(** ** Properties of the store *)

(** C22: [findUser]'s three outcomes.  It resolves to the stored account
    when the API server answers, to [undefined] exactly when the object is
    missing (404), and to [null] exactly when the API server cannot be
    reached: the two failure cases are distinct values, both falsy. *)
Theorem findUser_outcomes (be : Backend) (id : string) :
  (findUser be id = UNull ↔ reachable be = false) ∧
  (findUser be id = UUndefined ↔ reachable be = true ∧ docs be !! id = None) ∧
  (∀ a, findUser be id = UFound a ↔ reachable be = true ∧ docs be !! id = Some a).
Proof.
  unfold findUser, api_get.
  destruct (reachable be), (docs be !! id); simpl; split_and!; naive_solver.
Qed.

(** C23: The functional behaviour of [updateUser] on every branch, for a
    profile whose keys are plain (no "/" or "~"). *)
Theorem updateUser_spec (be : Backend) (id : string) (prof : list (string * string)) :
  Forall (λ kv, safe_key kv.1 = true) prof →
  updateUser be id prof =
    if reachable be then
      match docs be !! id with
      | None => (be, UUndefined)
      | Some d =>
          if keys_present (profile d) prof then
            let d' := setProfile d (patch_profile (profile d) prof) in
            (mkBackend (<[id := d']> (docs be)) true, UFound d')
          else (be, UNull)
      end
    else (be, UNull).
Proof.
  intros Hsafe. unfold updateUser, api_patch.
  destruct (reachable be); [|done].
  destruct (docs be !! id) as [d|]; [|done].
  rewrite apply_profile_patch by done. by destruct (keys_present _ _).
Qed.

* * *

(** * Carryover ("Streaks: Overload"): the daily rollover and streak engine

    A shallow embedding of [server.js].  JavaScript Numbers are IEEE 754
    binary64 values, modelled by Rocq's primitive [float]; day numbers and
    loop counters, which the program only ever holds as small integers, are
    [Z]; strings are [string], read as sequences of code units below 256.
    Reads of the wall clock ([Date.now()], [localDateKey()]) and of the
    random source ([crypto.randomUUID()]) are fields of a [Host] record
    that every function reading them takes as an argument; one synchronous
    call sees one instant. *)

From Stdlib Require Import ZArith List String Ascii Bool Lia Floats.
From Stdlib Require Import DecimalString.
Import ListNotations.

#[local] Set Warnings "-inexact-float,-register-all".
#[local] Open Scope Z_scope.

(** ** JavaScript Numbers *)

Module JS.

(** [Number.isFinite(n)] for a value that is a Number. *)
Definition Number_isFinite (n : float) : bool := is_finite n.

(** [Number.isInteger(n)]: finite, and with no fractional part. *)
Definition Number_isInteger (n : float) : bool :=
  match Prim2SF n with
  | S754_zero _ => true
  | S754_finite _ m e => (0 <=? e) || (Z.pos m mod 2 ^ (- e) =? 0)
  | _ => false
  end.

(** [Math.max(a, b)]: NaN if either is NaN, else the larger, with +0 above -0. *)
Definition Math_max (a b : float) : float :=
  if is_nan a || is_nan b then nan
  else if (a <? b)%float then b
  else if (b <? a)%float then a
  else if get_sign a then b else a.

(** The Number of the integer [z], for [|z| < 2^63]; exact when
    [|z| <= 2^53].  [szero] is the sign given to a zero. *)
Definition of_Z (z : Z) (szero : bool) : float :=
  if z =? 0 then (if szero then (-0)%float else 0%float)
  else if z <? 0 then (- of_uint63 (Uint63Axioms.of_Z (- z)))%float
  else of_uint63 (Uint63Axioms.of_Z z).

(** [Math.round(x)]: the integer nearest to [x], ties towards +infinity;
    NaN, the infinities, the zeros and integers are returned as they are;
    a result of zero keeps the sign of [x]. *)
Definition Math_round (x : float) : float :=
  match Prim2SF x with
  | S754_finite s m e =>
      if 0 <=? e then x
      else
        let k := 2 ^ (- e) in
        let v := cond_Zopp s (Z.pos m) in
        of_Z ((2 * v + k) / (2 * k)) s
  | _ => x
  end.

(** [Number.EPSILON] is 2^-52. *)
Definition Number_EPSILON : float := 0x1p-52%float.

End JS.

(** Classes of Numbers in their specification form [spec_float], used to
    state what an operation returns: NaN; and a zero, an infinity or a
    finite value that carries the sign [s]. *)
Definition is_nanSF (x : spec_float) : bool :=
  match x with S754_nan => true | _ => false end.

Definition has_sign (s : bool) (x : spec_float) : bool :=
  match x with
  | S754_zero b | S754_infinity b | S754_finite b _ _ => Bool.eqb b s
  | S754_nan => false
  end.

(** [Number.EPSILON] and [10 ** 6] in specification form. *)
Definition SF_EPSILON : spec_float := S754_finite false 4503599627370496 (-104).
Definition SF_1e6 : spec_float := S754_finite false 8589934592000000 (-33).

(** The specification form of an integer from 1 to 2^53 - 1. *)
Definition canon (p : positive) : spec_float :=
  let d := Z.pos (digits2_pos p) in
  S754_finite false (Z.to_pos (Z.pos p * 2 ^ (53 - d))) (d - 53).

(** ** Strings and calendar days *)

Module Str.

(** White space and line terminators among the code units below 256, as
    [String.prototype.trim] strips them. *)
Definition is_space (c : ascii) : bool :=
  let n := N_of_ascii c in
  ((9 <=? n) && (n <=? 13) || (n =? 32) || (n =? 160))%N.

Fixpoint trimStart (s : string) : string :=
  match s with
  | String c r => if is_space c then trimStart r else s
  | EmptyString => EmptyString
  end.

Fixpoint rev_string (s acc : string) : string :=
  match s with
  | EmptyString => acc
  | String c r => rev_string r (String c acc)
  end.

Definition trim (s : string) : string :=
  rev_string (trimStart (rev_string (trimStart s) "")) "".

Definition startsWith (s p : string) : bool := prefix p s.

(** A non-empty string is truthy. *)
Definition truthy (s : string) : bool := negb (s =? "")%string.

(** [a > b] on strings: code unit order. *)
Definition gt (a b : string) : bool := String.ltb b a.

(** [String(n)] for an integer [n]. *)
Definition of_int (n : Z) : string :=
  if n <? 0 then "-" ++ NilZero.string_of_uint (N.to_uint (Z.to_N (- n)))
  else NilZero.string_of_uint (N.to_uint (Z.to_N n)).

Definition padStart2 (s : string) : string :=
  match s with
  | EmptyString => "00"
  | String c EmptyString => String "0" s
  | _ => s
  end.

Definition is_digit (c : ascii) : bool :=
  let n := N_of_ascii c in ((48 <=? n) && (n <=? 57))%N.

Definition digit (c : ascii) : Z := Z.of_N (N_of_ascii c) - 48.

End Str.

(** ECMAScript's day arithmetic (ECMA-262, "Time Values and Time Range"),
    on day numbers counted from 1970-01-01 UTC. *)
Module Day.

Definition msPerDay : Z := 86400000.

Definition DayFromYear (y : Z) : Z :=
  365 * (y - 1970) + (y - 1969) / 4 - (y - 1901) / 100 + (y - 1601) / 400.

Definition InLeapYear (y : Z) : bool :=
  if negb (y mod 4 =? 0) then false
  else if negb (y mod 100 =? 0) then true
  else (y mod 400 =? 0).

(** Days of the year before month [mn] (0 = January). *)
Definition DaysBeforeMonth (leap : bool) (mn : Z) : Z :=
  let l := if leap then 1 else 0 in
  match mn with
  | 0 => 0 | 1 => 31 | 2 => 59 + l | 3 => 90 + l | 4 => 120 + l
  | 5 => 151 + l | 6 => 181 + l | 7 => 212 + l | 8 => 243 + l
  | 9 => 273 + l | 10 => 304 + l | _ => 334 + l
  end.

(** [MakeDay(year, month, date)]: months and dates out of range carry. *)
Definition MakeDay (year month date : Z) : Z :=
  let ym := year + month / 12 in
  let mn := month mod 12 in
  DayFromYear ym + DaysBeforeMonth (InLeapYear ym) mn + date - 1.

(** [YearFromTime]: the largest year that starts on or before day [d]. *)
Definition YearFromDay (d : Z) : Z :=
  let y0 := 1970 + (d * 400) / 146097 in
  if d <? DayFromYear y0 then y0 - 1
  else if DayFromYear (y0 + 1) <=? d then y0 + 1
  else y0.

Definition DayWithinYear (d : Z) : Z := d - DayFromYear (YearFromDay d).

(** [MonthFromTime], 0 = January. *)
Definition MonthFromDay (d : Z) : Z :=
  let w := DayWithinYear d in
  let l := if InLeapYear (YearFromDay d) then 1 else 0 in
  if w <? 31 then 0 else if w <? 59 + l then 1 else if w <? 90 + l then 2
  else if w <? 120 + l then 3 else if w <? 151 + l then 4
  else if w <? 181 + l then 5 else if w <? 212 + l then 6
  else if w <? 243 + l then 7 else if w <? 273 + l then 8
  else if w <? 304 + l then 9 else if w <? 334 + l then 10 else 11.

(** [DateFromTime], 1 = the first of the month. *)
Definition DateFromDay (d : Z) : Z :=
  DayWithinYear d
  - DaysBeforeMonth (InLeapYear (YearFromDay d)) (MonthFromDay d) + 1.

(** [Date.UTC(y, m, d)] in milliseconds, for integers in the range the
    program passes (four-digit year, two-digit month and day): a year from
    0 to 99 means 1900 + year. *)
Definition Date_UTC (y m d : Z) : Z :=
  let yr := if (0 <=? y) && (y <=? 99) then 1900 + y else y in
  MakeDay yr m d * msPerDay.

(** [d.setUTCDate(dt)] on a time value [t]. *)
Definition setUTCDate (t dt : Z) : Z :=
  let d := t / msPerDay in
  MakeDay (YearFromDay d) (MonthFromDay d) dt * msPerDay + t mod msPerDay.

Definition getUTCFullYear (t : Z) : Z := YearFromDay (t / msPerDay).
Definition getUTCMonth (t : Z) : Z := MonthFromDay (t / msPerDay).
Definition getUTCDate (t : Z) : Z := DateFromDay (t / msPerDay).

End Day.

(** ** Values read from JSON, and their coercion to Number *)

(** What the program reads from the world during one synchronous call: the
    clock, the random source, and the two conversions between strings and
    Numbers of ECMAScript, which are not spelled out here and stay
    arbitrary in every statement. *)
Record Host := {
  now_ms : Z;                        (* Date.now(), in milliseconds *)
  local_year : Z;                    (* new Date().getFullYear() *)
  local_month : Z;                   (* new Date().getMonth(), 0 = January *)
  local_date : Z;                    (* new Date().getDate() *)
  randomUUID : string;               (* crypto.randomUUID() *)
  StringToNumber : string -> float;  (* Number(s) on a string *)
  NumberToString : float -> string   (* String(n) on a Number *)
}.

- [WORK INSTRUCTIONS]
When you reach the line containing "8 => 243 + l" in the data above, start copying exactly, and stop after the line containing "let mn := month mod 12 in".

- [TASK SOLUTION]
  | 5 => 151 + l | 6 => 181 + l | 7 => 212 + l | 8 => 243 + l
  | 9 => 273 + l | 10 => 304 + l | _ => 334 + l
  end.

(** [MakeDay(year, month, date)]: months and dates out of range carry. *)
Definition MakeDay (year month date : Z) : Z :=
  let ym := year + month / 12 in
  let mn := month mod 12 in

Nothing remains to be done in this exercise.